At St. Paul's in Baltimore, Ripken was an honorable mention lacrosse All-American. She also played field hockey and basketball. Ripken attends W&L on an academic grant-in-aid, the James Keelty Honors Scholarship. She wants to attend law school, although she admits "a totally new appreciation" for the medical profession after her "wonderful care."

"Before I had surgery, I was sitting there and the doctors were talking to me and I was paying attention, but I wasn't hearing much," Ripken said. "Then it kind of dawned on me and I said, `You mean I might never play lacrosse again?'

"They said that was a possibility. I just lost it. I started bawling and screaming, `Please take me home!' Here this was my favorite thing, and they were telling me I might never do it again."

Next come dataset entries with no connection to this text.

(* ===== verification/IrqEntry.v ===== *)
(** An interrupt as the interrupted program meets it: the vector of exception.S around el2_irq,
    on one state with the core and everything el2_irq works on. The compiled el2_irq is the C
    function of Exception and, on the core, any function that keeps to the procedure call
    standard: it may use every register and the stack below its caller's. *)
From Stdlib Require Import ZArith Lia.
From stdpp Require Import base gmap list strings.
From S2P Require Import Prelude Mem Printf Io Spinlock GicRegs Gic GicIntr CList Timer Host Exception Preempt Vectors.

Open Scope Z_scope.

Section Irq.
Context {D U : Type} `{Hardware D} `{Config} `{Callbacks U} `{TimerLayout} `{IrqHandlers D U}.

Abbreviation machine := (core * timers D U)%type.

(** [body] is what the compiled function leaves in the core; the other entries are [others]. *)
Definition compiled (fuel : nat) (body : core -> core) (others : entry -> M machine unit) (e : entry) : M machine unit :=
  match e with
  | el2_irq_handler =>
      zoom snd (fun p s => (fst p, s)) (take_irq fuel) ;;
      modify (fun p => (body (fst p), snd p))
  | _ => others e
  end.

(** The interrupt, through the vector at [off] of the table at [vbar]. *)
Definition irq_exception (fuel : nat) (body : core -> core) (others : entry -> M machine unit) (link : entry -> Z)
    (vbar off : Z) : M machine unit := exception (compiled fuel body others) link vbar off.
End Irq.

(** What a function with [n] bytes of stack leaves alone. *)
Record keeps_to_pcs (n : Z) (c c' : core) : Prop := {
  kp_regs : length (gp c') = length (gp c);
  kp_sp : c_sp c' = c_sp c;
  kp_elr : ELR_EL2 c' = ELR_EL2 c;
  kp_dom : same_dom (c_mem c) (c_mem c');
  kp_mem : same_outside (c_mem c) (c_mem c') (c_sp c - n) n }.

(** The interrupted program goes on: the same registers, stack pointer, PC and PSTATE, and the
    same memory but for [n] bytes below its stack pointer. *)
Record resumes (n : Z) (c c' : core) : Prop := {
  re_gp : gp c' = gp c;
  re_sp : c_sp c' = c_sp c;
  re_pc : c_pc c' = c_pc c;
  re_pstate : Vectors.pstate c' = Vectors.pstate c;
  re_dom : same_dom (c_mem c) (c_mem c');
  re_mem : same_outside (c_mem c) (c_mem c') (c_sp c - n) n }.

She is playing again, with 10 goals in four games since her return and 70 in 36 career games. She ranks fifth on W&L's career goals list. She also plays the game differently than she did in her first two seasons.

"To be honest with you, I don't know if I could have dealt with it, being here and not being able to play," Ripken said. "It was nice to play well in my first game back, because that told me I was back, even though I got winded.

"After what I went through, I appreciate things much more. One day I was out running sprints and, as crazy as it sounds, I told myself how lucky I was to be there. I think I'm more emotional about things now. I appreciate other people more, too.

"Something like this makes you see things with a totally different perspective. It's amazing, really."